Debt collection agencies regularly harm consumers with their commercial practices. This has been one of the key findings of a study by the Netherlands Authority for Consumers and Markets (ACM). ACM has identified three problems:
- debt collection agencies confront consumers with wrongful claims;
- debt collection agencies confront consumers with wrongful costs, and their invoices are unclear;
- debt collection agencies put pressure on consumers in an unacceptable way to pay their debts.
ACM has found there are sufficient indications that these problems occur on a regular basis, caused by a large group of debt collection agencies. These problems often affect low-income individuals with relatively high debts. Such consumers are particularly vulnerable.

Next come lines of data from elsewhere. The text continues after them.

Definition set_kmem (v : pmem) (x : kst) : kst :=
  {| k_mem := v; k_fs := k_fs x; k_file := k_file x; k_pipe := k_pipe x;
     k_proc := k_proc x; k_nextpid := k_nextpid x; k_initproc := k_initproc x;
     k_cpu := k_cpu x; k_me := k_me x; k_ticks := k_ticks x; k_kpgdir := k_kpgdir x;
     k_first := k_first x; k_outw := k_outw x;
     k_cons := k_cons x |}.
Definition set_kfs (v : fsst logst) (x : kst) : kst :=
  {| k_mem := k_mem x; k_fs := v; k_file := k_file x; k_pipe := k_pipe x;
     k_proc := k_proc x; k_nextpid := k_nextpid x; k_initproc := k_initproc x;
     k_cpu := k_cpu x; k_me := k_me x; k_ticks := k_ticks x; k_kpgdir := k_kpgdir x;
     k_first := k_first x; k_outw := k_outw x;
     k_cons := k_cons x |}.
Definition set_kfile (v : list file) (x : kst) : kst :=
  {| k_mem := k_mem x; k_fs := k_fs x; k_file := v; k_pipe := k_pipe x;
     k_proc := k_proc x; k_nextpid := k_nextpid x; k_initproc := k_initproc x;
     k_cpu := k_cpu x; k_me := k_me x; k_ticks := k_ticks x; k_kpgdir := k_kpgdir x;
     k_first := k_first x; k_outw := k_outw x;
     k_cons := k_cons x |}.
Definition set_kpipe (v : gmap Z pipe) (x : kst) : kst :=
  {| k_mem := k_mem x; k_fs := k_fs x; k_file := k_file x; k_pipe := v;
     k_proc := k_proc x; k_nextpid := k_nextpid x; k_initproc := k_initproc x;
     k_cpu := k_cpu x; k_me := k_me x; k_ticks := k_ticks x; k_kpgdir := k_kpgdir x;
     k_first := k_first x; k_outw := k_outw x;
     k_cons := k_cons x |}.
Definition set_kproc (v : list proc) (x : kst) : kst :=
  {| k_mem := k_mem x; k_fs := k_fs x; k_file := k_file x; k_pipe := k_pipe x;
     k_proc := v; k_nextpid := k_nextpid x; k_initproc := k_initproc x;
     k_cpu := k_cpu x; k_me := k_me x; k_ticks := k_ticks x; k_kpgdir := k_kpgdir x;
     k_first := k_first x; k_outw := k_outw x;
     k_cons := k_cons x |}.
Definition set_nextpid (v : Z) (x : kst) : kst :=
  {| k_mem := k_mem x; k_fs := k_fs x; k_file := k_file x; k_pipe := k_pipe x;
     k_proc := k_proc x; k_nextpid := v; k_initproc := k_initproc x; k_cpu := k_cpu x;
     k_me := k_me x; k_ticks := k_ticks x; k_kpgdir := k_kpgdir x;
     k_first := k_first x; k_outw := k_outw x;
     k_cons := k_cons x |}.
Definition set_initproc (v : option nat) (x : kst) : kst :=
  {| k_mem := k_mem x; k_fs := k_fs x; k_file := k_file x; k_pipe := k_pipe x;
     k_proc := k_proc x; k_nextpid := k_nextpid x; k_initproc := v; k_cpu := k_cpu x;
     k_me := k_me x; k_ticks := k_ticks x; k_kpgdir := k_kpgdir x;
     k_first := k_first x; k_outw := k_outw x;
     k_cons := k_cons x |}.
Definition set_kcpu (v : list cpu) (x : kst) : kst :=
  {| k_mem := k_mem x; k_fs := k_fs x; k_file := k_file x; k_pipe := k_pipe x;
     k_proc := k_proc x; k_nextpid := k_nextpid x; k_initproc := k_initproc x;
     k_cpu := v; k_me := k_me x; k_ticks := k_ticks x; k_kpgdir := k_kpgdir x;
     k_first := k_first x; k_outw := k_outw x;
     k_cons := k_cons x |}.
Definition set_me (v : nat) (x : kst) : kst :=
  {| k_mem := k_mem x; k_fs := k_fs x; k_file := k_file x; k_pipe := k_pipe x;
     k_proc := k_proc x; k_nextpid := k_nextpid x; k_initproc := k_initproc x;
     k_cpu := k_cpu x; k_me := v; k_ticks := k_ticks x; k_kpgdir := k_kpgdir x;
     k_first := k_first x; k_outw := k_outw x;
     k_cons := k_cons x |}.
Definition set_ticks (v : Z) (x : kst) : kst :=
  {| k_mem := k_mem x; k_fs := k_fs x; k_file := k_file x; k_pipe := k_pipe x;
     k_proc := k_proc x; k_nextpid := k_nextpid x; k_initproc := k_initproc x;
     k_cpu := k_cpu x; k_me := k_me x; k_ticks := v; k_kpgdir := k_kpgdir x;
     k_first := k_first x; k_outw := k_outw x;
     k_cons := k_cons x |}.
Definition set_kpgdir (v : Z) (x : kst) : kst :=
  {| k_mem := k_mem x; k_fs := k_fs x; k_file := k_file x; k_pipe := k_pipe x;
     k_proc := k_proc x; k_nextpid := k_nextpid x; k_initproc := k_initproc x;
     k_cpu := k_cpu x; k_me := k_me x; k_ticks := k_ticks x; k_kpgdir := v;
     k_first := k_first x; k_outw := k_outw x;
     k_cons := k_cons x |}.
Definition set_first (v : bool) (x : kst) : kst :=
  {| k_mem := k_mem x; k_fs := k_fs x; k_file := k_file x; k_pipe := k_pipe x;
     k_proc := k_proc x; k_nextpid := k_nextpid x; k_initproc := k_initproc x;
     k_cpu := k_cpu x; k_me := k_me x; k_ticks := k_ticks x; k_kpgdir := k_kpgdir x;
     k_first := v; k_outw := k_outw x;
     k_cons := k_cons x |}.
Definition set_outw (v : list (Z * Z)) (x : kst) : kst :=
  {| k_mem := k_mem x; k_fs := k_fs x; k_file := k_file x; k_pipe := k_pipe x;
     k_proc := k_proc x; k_nextpid := k_nextpid x; k_initproc := k_initproc x;
     k_cpu := k_cpu x; k_me := k_me x; k_ticks := k_ticks x; k_kpgdir := k_kpgdir x;
     k_first := k_first x; k_outw := v; k_cons := k_cons x |}.
Definition set_kcons (v : console) (x : kst) : kst :=
  {| k_mem := k_mem x; k_fs := k_fs x; k_file := k_file x; k_pipe := k_pipe x;
     k_proc := k_proc x; k_nextpid := k_nextpid x; k_initproc := k_initproc x;
     k_cpu := k_cpu x; k_me := k_me x; k_ticks := k_ticks x; k_kpgdir := k_kpgdir x;
     k_first := k_first x; k_outw := k_outw x; k_cons := v |}.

Both ACM and the Netherlands Authority for the Financial Markets (AFM) have enforcement powers to take action. Anita Vegter, Member of the Board of ACM, explains: “What we are seeing is that these problems are widespread, across the entire industry. ACM and AFM will join forces in order to tackle these problems effectively.”
What was the reason for conducting a study into debt collection?

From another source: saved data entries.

(* ===== verification/Pipe.v ===== *)
(** * Pipes (pipe.c)

    [p->lock] makes a call atomic up to the point where it sleeps.  A call
    that sleeps returns [Sleeps] with the loop counter it resumes from, and
    the caller runs it again from there once it has been woken up; the bytes
    to write are the caller's buffer. *)

From S2P Require Import Prelude Param Memory Kalloc Vm Fs Kernel Proc.

Definition PIPESIZE : Z := 512.

Inductive outcome (A : Type) :=
| Returns (a : A)
| Sleeps (i : Z).
Arguments Returns {A} _.
Arguments Sleeps {A} _.

Section Pipe.
Context `{I : Image}.

Definition pipe_at (a : Z) : M kst pipe :=
  let! s := get in
  match k_pipe s !! a with Some p => ret p | None => fault end.
Definition pipeupd (a : Z) (f : pipe -> pipe) : M kst unit :=
  modify (fun s => set_kpipe (alter f a (k_pipe s)) s).

Definition pipeclose (a : Z) (writable : bool) : M kst unit :=
  let! p := pipe_at a in
  do! (if writable then
         do! pipeupd a (set_writeopen false) in wakeup (ChNread a)
       else
         do! pipeupd a (set_readopen false) in wakeup (ChNwrite a)) in
  let! p := pipe_at a in
  if negb (readopen p) && negb (writeopen p) then
    do! modify (fun s => set_kpipe (delete a (k_pipe s)) s) in
    kmem (kfree a)
  else ret tt.

(** [p->data[p->nwrite++ % PIPESIZE] = c] *)
Definition put_byte (c : Z) (p : pipe) : pipe :=
  set_nwrite (u32 (nwrite p + 1))
    (set_ppdata (<[Z.to_nat (nwrite p mod PIPESIZE) := c]> (pp_data p)) p).

Fixpoint pipewrite_from (fuel : nat) (a : Z) (src : list Z) (i n : Z)
  : M kst (outcome Z) :=
  if i <? n then
    match fuel with
    | O => out_of_fuel
    | S f =>
        let! p := pipe_at a in
        if nwrite p =? u32 (nread p + PIPESIZE) then
          let! c := curproc in
          let! s := get in
          if negb (readopen p) || p_killed (pat s c) then ret (Returns (-1))
          else
            do! wakeup (ChNread a) in
            do! sleep (ChNwrite a) a in
            ret (Sleeps i)
        else
          do! pipeupd a (put_byte (src !!! Z.to_nat i)) in
          pipewrite_from f a src (i + 1) n
    end
  else
    do! wakeup (ChNread a) in
    ret (Returns n).

Definition pipewrite (a : Z) (src : list Z) (n : Z) : M kst (outcome Z) :=
  pipewrite_from (Z.to_nat n) a src 0 n.

(** The copy loop of [piperead]: the counter at its end and the bytes. *)
Fixpoint piperead_copy (fuel : nat) (a i n : Z) (acc : list Z) : M kst (Z * list Z) :=
  if i <? n then
    match fuel with
    | O => out_of_fuel
    | S f =>
        let! p := pipe_at a in
        if nread p =? nwrite p then ret (i, acc)
        else
          do! pipeupd a (fun p => set_nread (u32 (nread p + 1)) p) in
          piperead_copy f a (i + 1) n
            (acc ++ [pp_data p !!! Z.to_nat (nread p mod PIPESIZE)])
    end
  else ret (i, acc).

Definition piperead (a n : Z) : M kst (outcome (Z * list Z)) :=
  let! p := pipe_at a in
  if (nread p =? nwrite p) && writeopen p then
    let! c := curproc in
    let! s := get in
    if p_killed (pat s c) then ret (Returns (-1, []))
    else
      do! sleep (ChNread a) a in
      ret (Sleeps 0)
  else
    let! r := piperead_copy (Z.to_nat n) a 0 n [] in
    do! wakeup (ChNwrite a) in
    ret (Returns r).

End Pipe.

ACM launched a study into the debt collection industry because consumers had reported problems to consumer information portal ConsuWijzer, and because these problems hurt consumer confidence considerably. Furthermore, most cases concern vulnerable consumers, and this topic has attracted a lot of attention from the public and lawmakers. In order to get a better picture of these problems, ACM has sat down with many parties involved. In addition, ACM had a survey carried out among consumers about their experiences with debt collection agencies.
ACM has looked into extrajudicial debt collection processes of firms that are aimed at collecting debts from consumers. The total amount of outstanding consumer debt in 2014 was estimated at EUR 5 billion.

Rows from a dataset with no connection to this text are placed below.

(* ===== verification/Sysfile.v ===== *)
(** * File system calls (sysfile.c) *)

From S2P Require Import Prelude Param Bytes Memory Kalloc Vm Sleeplock Bio Log Blocks.
From S2P Require Import LogBlocks Fs Kernel Proc Pipe File Syscall.

Definition O_RDONLY : Z := 0.
Definition O_WRONLY : Z := 1.
Definition O_RDWR : Z := 2.
Definition O_CREATE : Z := 512.

Section Sysfile.
Context `{I : Image}.
Variable devsw : Z -> device logst.

Definition fail : M kst sysret := ret (SRet (-1)).

(** The descriptor and the file. *)
Definition argfd (n : Z) : M kst (option (nat * nat)) :=
  let! a := argint n in
  match a with
  | None => ret None
  | Some fd =>
      let! i := curproc in
      let! s := get in
      if (fd <? 0) || (NOFILE <=? fd) then ret None
      else
        match p_ofile (pat s i) !!! Z.to_nat fd with
        | None => ret None
        | Some f => ret (Some (Z.to_nat fd, f))
        end
  end.

Definition set_fd (i fd : nat) (f : option nat) : M kst unit :=
  pupd i (fun p => set_ofile (<[fd := f]> (p_ofile p)) p).

Definition fdalloc (f : nat) : M kst (option nat) :=
  let! i := curproc in
  let! s := get in
  match find_idx (fun o => bool_decide (o = None)) (p_ofile (pat s i)) with
  | Some fd => do! set_fd i fd (Some f) in ret (Some fd)
  | None => ret None
  end.

Definition sys_dup : M kst sysret :=
  let! a := argfd 0 in
  match a with
  | None => fail
  | Some (_, f) =>
      let! fd := fdalloc f in
      match fd with
      | None => fail
      | Some fd => do! filedup f in ret (SRet (Z.of_nat fd))
      end
  end.

(** The arguments (file, pointer, length) of [read] and [write]. *)
Definition arg_rw : M kst (option (nat * Z * Z)) :=
  let! a := argfd 0 in
  match a with
  | None => ret None
  | Some (_, f) =>
      let! n := argint 2 in
      match n with
      | None => ret None
      | Some n =>
          let! p := argptr 1 n in
          match p with
          | None => ret None
          | Some p => ret (Some (f, p, n))
          end
      end
  end.

Definition sys_read : M kst sysret :=
  let! a := arg_rw in
  match a with
  | None => fail
  | Some (f, p, n) =>
      let! o := fileread devsw f n in
      match o with
      | Returns (r, bs) => do! ustore p bs in ret (SRet r)
      | Sleeps i => ret (SSleep i)
      end
  end.

Definition sys_write : M kst sysret :=
  let! a := arg_rw in
  match a with
  | None => fail
  | Some (f, p, n) =>
      let! src := uload p (Z.to_nat n) in
      let! o := filewrite devsw f src n in
      match o with
      | Returns r => ret (SRet r)
      | Sleeps i => ret (SSleep i)
      end
  end.

Definition sys_close : M kst sysret :=
  let! a := argfd 0 in
  match a with
  | None => fail
  | Some (fd, f) =>
      let! i := curproc in
      do! set_fd i fd None in
      do! fileclose f in
      ret (SRet 0)
  end.

Definition sizeof_stat : Z := 20.

(** The fields of [struct stat] stored at [a]. *)
Definition store_stat (a : Z) (st : stat) : M kst unit :=
  do! ustore a (to_le 2 (u16 (st_type st))) in
  do! ustore (a + 4) (to_le 4 (u32 (st_dev st))) in
  do! ustore (a + 8) (to_le 4 (st_ino st)) in
  do! ustore (a + 12) (to_le 2 (u16 (st_nlink st))) in
  ustore (a + 16) (to_le 4 (st_size st)).

Definition sys_fstat : M kst sysret :=
  let! a := argfd 0 in
  match a with
  | None => fail
  | Some (_, f) =>
      let! p := argptr 1 sizeof_stat in
      match p with
      | None => fail
      | Some p =>
          let! r := filestat f in
          match r with
          | Some st => do! store_stat p st in ret (SRet 0)
          | None => fail
          end
      end
  end.

(** ** Paths of the running process *)

(** [myproc()->cwd], which a path that starts at the root does not use. *)
Definition cwd_for (path : list Z) : M kst nat :=
  if bool_decide (head path = Some SLASH) then ret 0%nat
  else
    let! i := curproc in
    let! s := get in
    match p_cwd (pat s i) with Some d => ret d | None => fault end.

Definition knamei (path : list Z) : M kst (option nat) :=
  let! d := cwd_for path in kfs (namei devsw d path).
Definition knameiparent (path : list Z) : M kst (option nat * list Z) :=
  let! d := cwd_for path in kfs (nameiparent devsw d path).

Definition inode_of (s : kst) (i : nat) : inode := iat (k_fs s) i.
Definition add_nlink (d : Z) (i : nat) : M kst unit :=
  kfs (iupd i (fun ip => set_d (set_nlink (s16 (d_nlink (i_d ip) + d)) (i_d ip)) ip)).

(** ** link and unlink *)

(** [bad:] of [sys_link]. *)
Definition link_bad (ip : nat) : M kst sysret :=
  do! kfs (ilock ip) in
  do! add_nlink (-1) ip in
  do! kfs (iupdate ip) in
  do! kfs (iunlockput ip) in
  do! kend_op in
  fail.

Definition sys_link : M kst sysret :=
  let! old := argstr 0 in
  match old with
  | None => fail
  | Some old =>
  let! new := argstr 1 in
  match new with
  | None => fail
  | Some new =>
      do! kbegin_op in
      let! ip := knamei old in
      match ip with
      | None => do! kend_op in fail
      | Some ip =>
          do! kfs (ilock ip) in
          let! s := get in
          if itype (inode_of s ip) =? T_DIR then
            do! kfs (iunlockput ip) in
            do! kend_op in
            fail
          else
            do! add_nlink 1 ip in
            do! kfs (iupdate ip) in
            do! kfs (iunlock ip) in
            let! (dp, name) := knameiparent new in
            match dp with
            | None => link_bad ip
            | Some dp =>
                do! kfs (ilock dp) in
                let! s := get in
                let! ok :=
                  (if negb (i_dev (inode_of s dp) =? i_dev (inode_of s ip)) then ret false
                   else kfs (dirlink devsw dp name (inum (inode_of s ip)))) in
                do! kfs (iunlockput dp) in
                if ok then
                  do! kfs (iput ip) in
                  do! kend_op in
                  ret (SRet 0)
                else link_bad ip
            end
      end
  end
  end.

Fixpoint isdirempty_loop (fuel : nat) (dp : nat) (off : Z) : M kst bool :=
  let! s := get in
  if off <? isize (inode_of s dp) then
    match fuel with
    | O => out_of_fuel
    | S f =>
        let! (r, de) := kfs (readi devsw dp off sizeof_dirent) in
        if negb (r =? sizeof_dirent) then panic "isdirempty: readi"
        else if negb (de_inum de =? 0) then ret false
        else isdirempty_loop f dp (off + sizeof_dirent)
    end
  else ret true.

Definition isdirempty (dp : nat) : M kst bool :=
  let! s := get in
  isdirempty_loop (Z.to_nat (isize (inode_of s dp) / sizeof_dirent + 1)) dp
    (2 * sizeof_dirent).

Definition DOT : list Z := [46].
Definition DOTDOT : list Z := [46; 46].

(** [bad:] of [sys_unlink]. *)
Definition unlink_bad (dp : nat) : M kst sysret :=
  do! kfs (iunlockput dp) in
  do! kend_op in
  fail.

Definition sys_unlink : M kst sysret :=
  let! path := argstr 0 in
  match path with
  | None => fail
  | Some path =>
      do! kbegin_op in
      let! (dp, name) := knameiparent path in
      match dp with
      | None => do! kend_op in fail
      | Some dp =>
          do! kfs (ilock dp) in
          if (namecmp name DOT =? 0) || (namecmp name DOTDOT =? 0) then unlink_bad dp
          else
            let! r := kfs (dirlookup devsw dp name) in
            match r with
            | None => unlink_bad dp
            | Some (ip, off) =>
                do! kfs (ilock ip) in
                let! s := get in
                if d_nlink (i_d (inode_of s ip)) <? 1 then panic "unlink: nlink < 1"
                else
                  let isdir := itype (inode_of s ip) =? T_DIR in
                  let! busy := (if isdir then
                                  let! e := isdirempty ip in ret (negb e)
                                else ret false) in
                  if busy then
                    do! kfs (iunlockput ip) in
                    unlink_bad dp
                  else
                    let! r := kfs (writei devsw dp
                                (replicate (Z.to_nat sizeof_dirent) 0) off sizeof_dirent) in
                    if negb (r =? sizeof_dirent) then panic "unlink: writei"
                    else
                      do! (if isdir then
                             do! add_nlink (-1) dp in kfs (iupdate dp)
                           else ret tt) in
                      do! kfs (iunlockput dp) in
                      do! add_nlink (-1) ip in
                      do! kfs (iupdate ip) in
                      do! kfs (iunlockput ip) in
                      do! kend_op in
                      ret (SRet 0)
            end
      end
  end.

(** ** Creating and opening files *)

(** The inode returned is locked. *)
Definition create (path : list Z) (type major minor : Z) : M kst (option nat) :=
  let! (dp, name) := knameiparent path in
  match dp with
  | None => ret None
  | Some dp =>
      do! kfs (ilock dp) in
      let! r := kfs (dirlookup devsw dp name) in
      match r with
      | Some (ip, _) =>
          do! kfs (iunlockput dp) in
          do! kfs (ilock ip) in
          let! s := get in
          if (type =? T_FILE) && (itype (inode_of s ip) =? T_FILE) then ret (Some ip)
          else
            do! kfs (iunlockput ip) in
            ret None
      | None =>
          let! s := get in
          let! ip := kfs (ialloc (i_dev (inode_of s dp)) type) in
          do! kfs (ilock ip) in
          do! kfs (iupd ip (fun x => set_d (set_nlink 1 (set_devno major minor (i_d x))) x)) in
          do! kfs (iupdate ip) in
          let! s := get in
          do! (if type =? T_DIR then
                 do! add_nlink 1 dp in
                 do! kfs (iupdate dp) in
                 let! ok1 := kfs (dirlink devsw ip DOT (inum (inode_of s ip))) in
                 let! ok := (if ok1 then
                               kfs (dirlink devsw ip DOTDOT (inum (inode_of s dp)))
                             else ret false) in
                 if ok then ret tt else panic "create dots"
               else ret tt) in
          let! ok := kfs (dirlink devsw dp name (inum (inode_of s ip))) in
          if negb ok then panic "create: dirlink"
          else
            do! kfs (iunlockput dp) in
            ret (Some ip)
      end
  end.

(** The locked inode [sys_open] opens; on failure the transaction is over. *)
Definition open_inode (path : list Z) (omode : Z) : M kst (option nat) :=
  if has omode O_CREATE then
    let! ip := create path T_FILE 0 0 in
    match ip with
    | None => do! kend_op in ret None
    | Some ip => ret (Some ip)
    end
  else
    let! ip := knamei path in
    match ip with
    | None => do! kend_op in ret None
    | Some ip =>
        do! kfs (ilock ip) in
        let! s := get in
        if (itype (inode_of s ip) =? T_DIR) && negb (omode =? O_RDONLY) then
          do! kfs (iunlockput ip) in
          do! kend_op in
          ret None
        else ret (Some ip)
    end.

Definition sys_open : M kst sysret :=
  let! path := argstr 0 in
  match path with
  | None => fail
  | Some path =>
  let! omode := argint 1 in
  match omode with
  | None => fail
  | Some omode =>
      do! kbegin_op in
      let! ip := open_inode path omode in
      match ip with
      | None => fail
      | Some ip =>
          let! f := filealloc in
          let! fd := (match f with Some f => fdalloc f | None => ret None end) in
          match f, fd with
          | Some f, Some fd =>
              do! kfs (iunlock ip) in
              do! kend_op in
              do! fileupd f (set_ftype FD_INODE) in
              do! fileupd f (set_fip ip) in
              do! fileupd f (set_foff 0) in
              do! fileupd f (set_freadable (negb (has omode O_WRONLY))) in
              do! fileupd f (set_fwritable (has omode O_WRONLY || has omode O_RDWR)) in
              ret (SRet (Z.of_nat fd))
          | _, _ =>
              do! close_opt f in
              do! kfs (iunlockput ip) in
              do! kend_op in
              fail
          end
      end
  end
  end.

(** The common end of [sys_mkdir] and [sys_mknod]. *)
Definition made (ip : option nat) : M kst sysret :=
  match ip with
  | None => do! kend_op in fail
  | Some ip =>
      do! kfs (iunlockput ip) in
      do! kend_op in
      ret (SRet 0)
  end.

Definition sys_mkdir : M kst sysret :=
  do! kbegin_op in
  let! path := argstr 0 in
  let! ip := (match path with
              | None => ret None
              | Some path => create path T_DIR 0 0
              end) in
  made ip.

Definition sys_mknod : M kst sysret :=
  do! kbegin_op in
  let! path := argstr 0 in
  let! major := (match path with None => ret None | Some _ => argint 1 end) in
  let! minor := (match major with None => ret None | Some _ => argint 2 end) in
  let! ip := (match path, major, minor with
              | Some path, Some major, Some minor =>
                  create path T_DEV (s16 major) (s16 minor)
              | _, _, _ => ret None
              end) in
  made ip.

Definition sys_chdir : M kst sysret :=
  let! i := curproc in
  do! kbegin_op in
  let! path := argstr 0 in
  let! ip := (match path with None => ret None | Some path => knamei path end) in
  match ip with
  | None => do! kend_op in fail
  | Some ip =>
      do! kfs (ilock ip) in
      let! s := get in
      if negb (itype (inode_of s ip) =? T_DIR) then
        do! kfs (iunlockput ip) in
        do! kend_op in
        fail
      else
        do! kfs (iunlock ip) in
        let! s := get in
        do! (match p_cwd (pat s i) with Some d => kfs (iput d) | None => fault end) in
        do! kend_op in
        do! pupd i (set_cwd (Some ip)) in
        ret (SRet 0)
  end.

(** ** Pipes and statistics *)

Definition sys_pipe : M kst sysret :=
  let! a := argptr 0 8 in
  match a with
  | None => fail
  | Some fdarray =>
      let! r := pipealloc in
      match r with
      | None => fail
      | Some (rf, wf) =>
          let! i := curproc in
          let! fd0 := fdalloc rf in
          let! fd1 := (match fd0 with Some _ => fdalloc wf | None => ret None end) in
          match fd0, fd1 with
          | Some fd0, Some fd1 =>
              do! ustore fdarray (to_le 4 (Z.of_nat fd0)) in
              do! ustore (fdarray + 4) (to_le 4 (Z.of_nat fd1)) in
              ret (SRet 0)
          | _, _ =>
              do! (match fd0 with Some fd0 => set_fd i fd0 None | None => ret tt end) in
              do! fileclose rf in
              do! fileclose wf in
              fail
          end
      end
  end.

Definition sizeof_fsinfo : Z := 16.

Definition sys_getfsinfo : M kst sysret :=
  let! a := argptr 0 sizeof_fsinfo in
  match a with
  | None => fail
  | Some a =>
      let! fi := kfs (get_fs_stats ROOTDEV) in
      do! ustore a (to_le 4 (num_files fi)) in
      do! ustore (a + 4) (to_le 4 (num_dirs fi)) in
      do! ustore (a + 8) (to_le 4 (allocated_inodes fi)) in
      do! ustore (a + 12) (to_le 4 (free_disk_blocks fi)) in
      ret (SRet 0)
  end.

End Sysfile.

What problems does ACM see?
The complaints received by ConsuWijzer often concern businesses that try to benefit from employing unfair commercial practices through debt collection processes. This might include unsolicited follow-up shipments. Such shipments are usually followed by wrongful claims and a debt collection process in which consumers feel pressured, as a result of which they decide to pay anyway.
Another finding was that debt collection agencies charge too high debt collection costs. In some cases, additional costs were even added to the debt collection costs. This is not allowed. Also, debt collection agencies often fail to specify their invoices. Consumers thus find it difficult to check the invoices themselves, or are even unable to do so at all. Considering the high number of debt collection processes each year and the total amount of outstanding consumer debt, the harm to consumers caused by this practice is substantial.
Exerting some pressure on consumers in order to urge them to pay their bills is inherent to this industry. However, this pressure cannot take on unacceptable forms. In 8 percent of the letters that ACM examined, debt collection agencies exerted unacceptable pressure, for example by threatening to exercise powers they do not even have such as seizures of bank accounts, or forced sales of household goods. As consumers are often not aware of their rights nor what powers debt collection agencies have, they feel pressured.
Who can handle these problems?
The debt collection agencies themselves and their trade association NVI are the ones to make the first move. In addition, ACM and AFM will join forces in order to deal with the identified problems as effectively as possible. In dealing with the misleading and aggressive practices of debt collection agencies, both regulators can play a role. This role can vary from consumer education to the imposition of fines on businesses that do not play by the rules. Consumers are able to file their complaints with ConsuWijzer so that ACM and AFM can determine which problems should be dealt with first.